Global project seeks to map all cell types as resource to aid health and reduce disease

Casey Greene, PhD, an assistant professor of Systems Pharmacology and Translational Therapeutics in the Perelman School of Medicine at the University of Pennsylvania, has been awarded funding from the Chan Zuckerberg Initiative, an advised fund of Silicon Valley Community Foundation. The Initiative was created by Facebook founder Mark Zuckerberg and his wife, Priscilla Chan, MD, a pediatrician.

This award will support Greene's work on the Human Cell Atlas, a global effort to map every type of cell in the human body as a resource for investigating health and disease. The Initiative's broad focus includes an emphasis on science through basic biomedical research and education through personalized learning. 

Greene's research interests include bioinformatics, computational biology, data integration, machine learning, and systems genomics. The new funding is focused on developing open, shared supercomputational tools and algorithms.
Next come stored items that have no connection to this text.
(* ===== verification/Network.v ===== *)
(** * Addresses: which ones are private, and how their text is read

    [crates/buzz-core/src/network.rs], which keeps webhooks away from internal
    networks, and [is_private_address] and [source_ip_from] of
    [crates/buzz-relay/src/api/payments.rs], which decide where a payment
    callback came from; with what they use of [std::net]. An IPv4 address is its
    four bytes, an IPv6 address its eight 16-bit segments. *)

From Stdlib Require Import ZArith Lia Ascii Btauto.
From stdpp Require Import base list strings numbers.
From S2P Require Import Prelude MachineInt RustStr.
Local Open Scope Z_scope.

(** ** [std::net] *)

Inductive Ipv4 := Ip4 (a b c d : Z).
Inductive Ipv6 := Ip6 (s0 s1 s2 s3 s4 s5 s6 s7 : Z).
Inductive IpAddr := V4 (ip : Ipv4) | V6 (ip : Ipv6).
#[export] Instance Ipv4_eq_dec : EqDecision Ipv4.
Proof. solve_decision. Defined.
#[export] Instance Ipv6_eq_dec : EqDecision Ipv6.
Proof. solve_decision. Defined.
#[export] Instance IpAddr_eq_dec : EqDecision IpAddr.
Proof. solve_decision. Defined.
As one of 85 one-year awards to researchers worldwide, he will deploy a powerful, "unsupervised" machine-learning algorithm called a variational auto-encoder, which learns to identify and summarize patterns in large data sets without being instructed what features to look for. Previously, researchers applied a similar method to randomly selected YouTube images and the tool learned to recognize major recurring features of those images, including cats.

Modeled on how the human brain and nervous system operate, Greene's aim is to simulate, predict, and catalogue what happens to each cell type contained in the Human Cell Atlas under various scenarios: for example, how a given cell behaves in the context of a specific disease, after a person with that disease is treated with a drug, or how the cell changes during aging. The resulting information will be invaluable in better explaining how biological systems function at the cellular and organism levels, enabling researchers to eventually predict how the expression of every known gene might change under various conditions. This endeavor is vital for providing new treatments for patients and conducting life-saving research.

Previously, Greene and colleagues applied a denoising auto-encoder to genomic data for the first time to analyze how large data sets of genes in bacteria, in this case a notorious pathogen, are expressed under various conditions. He also published the first demonstration of denoising autoencoders in a biological context: an analysis of breast cancer biopsies.

In the spirit of open, collaborative development, researchers funded under the Chan Zuckerberg Initiative will work together and share findings and results to evaluate the strengths of different approaches.